Postcards from an Ichthyologist
South Pacific
Yumiko, I am being taught to free-dive
by Siakong, a surly, betel-chewing islander.
I didn’t inherit your grace in the water, but
since our visit to Battery Park Aquarium
my heart has belonged to the deep.
Some nights, when it’s too hot to sleep,
I light a driftwood fire and watch
the plankton ripples signalling the moon.
Love to Nobusan and, of course, to you.
Red Sea
Al Ghardaqah is an arid, coastal village,
the fringing reef a trove of starfish, urchins,
hard and soft corals, anemones and sponges.
Yesterday, after hours in Dr Gohar’s laboratory,
I went for a swim and a camel floated past …

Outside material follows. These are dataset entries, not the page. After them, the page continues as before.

Lemma uinv_malloc fuel nbytes s L :
  ready base s L → 0 ≤ nbytes < 2 ^ 31 - 16 → (2 * length L + 4 ≤ fuel)%nat → ∀ r s' A,
  malloc base fuel nbytes s = Ok r s' → Forall (live s L) A → StronglySorted apart A →
  uinv (s', match r with Some p => (p, nbytes) :: A | None => A end).
Proof.
  intros HR Hn Hf r s' A Hrun HF HS. pose proof (units_bound _ Hn) as [Hu _].
  destruct (malloc_spec base nbytes s L fuel Hn HR Hf) as (r' & s2 & L' & Hrun' & HR' & Hb & Hk & Hpost).
  rewrite Hrun in Hrun'. injection Hrun' as <- <-. exists L'. simpl. split; [by left|]. split; [by left|].
  assert (ready base s' L') as HRd by (by left). destruct r as [p|].
  - destruct Hpost as (a & -> & Hsz & Hlo & Hhi & Hcov & Hdis). split.
    + apply Forall_cons. split.
      * unfold live. cbn [fst snd]. replace (a + 8 - 8) with a by lia. split; [done|]. split; [done|]. split; [done|]. split; done.
      * eapply Forall_impl; [exact HF|]. intros x Hx. eapply live_keep; [exact HR|done|by eapply kept_header|done| |done].
        intros z Hz HL'. pose proof (live_cov _ _ _ HR Hx z Hz) as [_ Hr]. destruct (proj1 (Hcov z) (or_introl HL')); [done|lia].
    + constructor; [done|]. rewrite Forall_forall in HF |- *. intros x Hx. pose proof (HF x Hx) as Hl. unfold apart. cbn [fst snd].
      pose proof Hl as (Hxn & _). pose proof (units_bound _ Hxn) as [Hxu _].
      destruct (decide (a + 8 - 8 + 8 * units nbytes ≤ x.1 - 8)); [by left|].
      destruct (decide (x.1 - 8 + 8 * units x.2 ≤ a + 8 - 8)); [by right|]. exfalso.
      pose proof (live_cov _ _ _ HR Hl (Z.max (x.1 - 8) a) ltac:(lia)) as [Hnc Hr].
      destruct (proj1 (Hcov (Z.max (x.1 - 8) a)) ltac:(right; lia)); [done|lia].
  - destruct Hpost as [Hbe Hcov]. split; [|done]. eapply Forall_impl; [exact HF|]. intros x Hx.
    eapply live_keep; [exact HR|done|by eapply kept_header|done| |done]. intros z _. apply Hcov.
Qed.
Lemma live_rep s L A : rep base s L ∨ A = [] → ∀ x, x ∈ A → rep base s L.
Proof. intros [HR| ->] x Hx; [done|by apply elem_of_nil in Hx]. Qed.
Lemma free_live s L A B x fuel :
  rep base s L → Forall (live s L) (A ++ x :: B) → StronglySorted apart (A ++ x :: B) → (length L < fuel)%nat →
  ∃ s', free fuel x.1 s = Ok tt s' ∧ uinv (s', A ++ B).
Proof.
  intros HR HF HS Hf. assert (live s L x) as Hl by (rewrite Forall_app, Forall_cons in HF; tauto).
  pose proof Hl as (Hn & Hsz & Hlo & Hhi & Hd). pose proof (units_bound _ Hn) as [Hu _].
  destruct (free_spec base s L (x.1 - 8) (units x.2) fuel HR Hd ltac:(lia) Hlo Hhi Hsz Hf) as (s' & L' & Hrun & HR' & He & Hc & Hfr & _).
  replace (x.1 - 8 + 8) with x.1 in Hrun by lia. exists s'. split; [done|]. exists L'. simpl.
  assert (ready base s L) as HRd by (by left). assert (ready base s' L') as HRd' by (by left).
  split; [done|]. split; [by left|]. split; [|by eapply sorted_apart_drop]. apply Forall_forall. intros y Hy.
  assert (live s L y) as Hly. { rewrite Forall_forall in HF. apply HF. rewrite elem_of_app, elem_of_cons. apply elem_of_app in Hy. tauto. }
  pose proof (sorted_apart_mid _ _ _ _ HS Hy) as Hap. unfold apart in Hap. pose proof Hly as (Hny & _). pose proof (units_bound _ Hny) as [Huy _].
  eapply live_keep; [exact HRd|done| |rewrite He; lia| |done].
  - apply Hfr; [lia|]. intros Hin. destruct (live_cov _ _ _ HRd Hly (y.1 - 8) ltac:(lia)) as [Hnc Hr].
    destruct (addr_cov _ _ _ _ HR Hin); [lia|done].
  - intros z Hz. rewrite Hc. intros [?|?]; [done|lia].
Qed.
Lemma rep_write s L f g :
  rep base s L → (∀ z, z ∈ addrs base L → f z = u_ptr s z ∧ g z = u_size s z) → rep base (mkU f g (u_freep s) (u_env s)) L.
Proof.
  intros HR Hfg. assert (∀ z, z = base ∨ z ∈ L.*1 → f z = u_ptr s z ∧ g z = u_size s z) as H by (intros z Hz; by apply Hfg, elem_of_cons).
  destruct HR as [[Ht1 Ht2] Hb HS HF Hp Hr]. split; cbn; try done.
  - split; [eapply seg_agree; [exact Ht1| |]; intros z Hz; apply H; tauto|].
    destruct (H (last_addr base L) (last_addr_in base L)) as [-> _]. done.
  - destruct (H base ltac:(by left)) as [_ ->]. done.
Qed.
Lemma uinv_write f g s A :
  (∀ z, (∀ p n, (p, n) ∈ A → z + 8 ≤ p ∨ p + n ≤ z) → f z = u_ptr s z ∧ g z = u_size s z) →
  uinv (s, A) → uinv (mkU f g (u_freep s) (u_env s), A).
Proof.
  intros Hfg (L & HRd & HRA & HF & HS). cbn [fst snd] in *. exists L. cbn [fst snd].
  destruct HRA as [HR| ->]; [|split; [|split; [by right|split; [constructor|constructor]]]].
  2:{ destruct HRd as [HR|HRd]; [left|by right]. apply rep_write; [done|]. intros z _. apply Hfg. by intros p n ?%elem_of_nil. }
  rewrite Forall_forall in HF.
  assert (rep base (mkU f g (u_freep s) (u_env s)) L) as HR'.
  { apply rep_write; [done|]. intros z Hz. apply Hfg. intros p n Hpn. pose proof (HF _ Hpn) as (Hn & _ & Hlo & _ & Hd).
    pose proof (units_bound _ Hn) as [Hu Hu2]. cbn [fst snd] in *. apply elem_of_cons in Hz as [->|(y & -> & Hy)%list_elem_of_fmap]; [lia|].
    pose proof (rep_sizes_in _ _ _ _ HR Hy). destruct (Hd y Hy); lia. }
  split; [by left|]. split; [by left|]. split; [|done]. apply Forall_forall. intros x Hx. pose proof (HF x Hx) as Hl.
  pose proof Hl as (Hn & _). pose proof (units_bound _ Hn) as [Hu Hu2].
  eapply live_keep; [exact HRd|by left| |cbn; lia|done|done]. cbn. apply Hfg. intros p n Hpn.
  apply list_elem_of_split in Hx as (A1 & A2 & ->). pose proof (HF _ Hpn) as (Hpn2 & _). cbn [fst snd] in *.
  pose proof (units_bound _ Hpn2) as [Hpu Hpu2]. rewrite elem_of_app, elem_of_cons in Hpn.
  destruct (decide ((p, n) = x)) as [<-|Hne]; [cbn; lia|].
  pose proof (sorted_apart_mid _ _ _ (p, n) HS ltac:(apply elem_of_app; tauto)) as Hap. unfold apart in Hap. cbn [fst snd] in Hap. lia.
Qed.
Lemma uinv_sbrk n r e s A :
  0 ≤ n → sbrk n (u_env s) = (r, e) → uinv (s, A) → uinv (mkU (u_ptr s) (u_size s) (u_freep s) e, A).
Proof.
  intros Hn Hsb (L & HRd & HRA & HF & HS). cbn [fst snd] in *. pose proof (ready_brk _ _ HRd) as Hrb.
  assert (brk (u_env s) ≤ brk e ≤ 2 ^ 31) as He.
  { pose proof (sbrk_spec n (u_env s)) as H1. pose proof (sbrk_fail n (u_env s)) as H2. rewrite Hsb in *. cbn in *.
    destruct (decide (r = 2 ^ 32 - 1)) as [H|H]; [rewrite (H2 Hn H); lia|destruct (H1 Hn H); lia]. }
  assert (∀ s L, rep base s L → brk (u_env s) ≤ brk e ≤ 2 ^ 31 → rep base (mkU (u_ptr s) (u_size s) (u_freep s) e) L) as Hrep.
  { clear. intros s L HR He. destruct HR. split; cbn; try done; [|lia]. eapply Forall_impl; [exact rep_sizes|].
    intros x Hx. simpl in *. lia. }
  assert (ready base (mkU (u_ptr s) (u_size s) (u_freep s) e) L) as HRd'.
  { destruct HRd as [HR|(H1 & H2 & H3 & H4)]; [left; by apply Hrep|right; cbn; split; [done|split; [done|lia]]]. }
  exists L. cbn [fst snd]. split; [done|]. split; [destruct HRA as [HR| ->]; [left; by apply Hrep|by right]|]. split; [|done].
  eapply Forall_impl; [exact HF|]. intros x Hx. eapply live_keep; [exact HRd|done|done|cbn; lia|done|done].
Qed.
Lemma uinv_step c c' : uinv c → ustep c c' → uinv c'.
Proof.
  intros Hinv Hst. destruct Hst as [fuel nb p s s' A Hn Hr|fuel nb s s' A Hn Hr|fuel p n s s' A B Hr|f g s A Hfg|n r e s A Hn Hsb];
    [| | |by apply uinv_write|by eapply uinv_sbrk].
  - destruct Hinv as (L & HRd & _ & HF & HS). cbn [fst snd] in *. apply (malloc_fuel _ _ (fuel + (2 * length L + 4))) in Hr; [|lia].
    exact (uinv_malloc (fuel + (2 * length L + 4)) nb s L HRd Hn ltac:(lia) _ _ _ Hr HF HS).
  - destruct Hinv as (L & HRd & _ & HF & HS). cbn [fst snd] in *. apply (malloc_fuel _ _ (fuel + (2 * length L + 4))) in Hr; [|lia].
    exact (uinv_malloc (fuel + (2 * length L + 4)) nb s L HRd Hn ltac:(lia) _ _ _ Hr HF HS).
  - destruct Hinv as (L & HRd & HRA & HF & HS). cbn [fst snd] in *.
    assert (rep base s L) as HR by (destruct HRA as [?|HA]; [done|by destruct A]).
    apply (free_fuel _ (fuel + Datatypes.S (length L))) in Hr; [|lia].
    destruct (free_live s L A B (p, n) (fuel + Datatypes.S (length L)) HR HF HS ltac:(lia)) as (s2 & Hr2 & Hinv2).
    cbn [fst] in Hr2. rewrite Hr in Hr2. injection Hr2 as <-. exact Hinv2.
Qed.
Lemma uinv_reachable s0 c :
  u_freep s0 = 0 → 0 < base → base + 8 ≤ brk (u_env s0) ≤ 2 ^ 31 → rtc ustep (s0, []) c → uinv c.
Proof.
  intros H0 Hb Hbrk Hr. assert (uinv (s0, [])) as Hi.
  { exists []. cbn. split; [right; done|]. split; [by right|]. split; constructor. }
  clear H0 Hb Hbrk. revert Hi. remember (s0, []) as c0 eqn:Hc0. clear Hc0. induction Hr as [|c1 c2 c3 Hst _ IH]; [done|].
  intros Hi. by eapply IH, uinv_step.
Qed.
End program.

Hamed and I believe we may have discovered
a natural shark repellant in a flatfish species,
Pardachirus marmoratus, the Moses sole,
which secretes a milky ichthyotoxin, but
there is yet much research to do.
Baja Peninsula
Today, I hitched a ride with a whale shark
that must have measured over nine metres.
As she slid by I reached for a dorsal fin,
was swept along above her leathery bulk
until I feared we’d travel too far from the boat
and I would get lost or run out of air.
I like the Madagascan name marokintana,
‘many stars’, for her yellow markings.
(David, the National Geographic photographer
thought he’d seen the last of me.)
Based on the adventures of the ‘shark lady’, Dr. Eugenie Clark.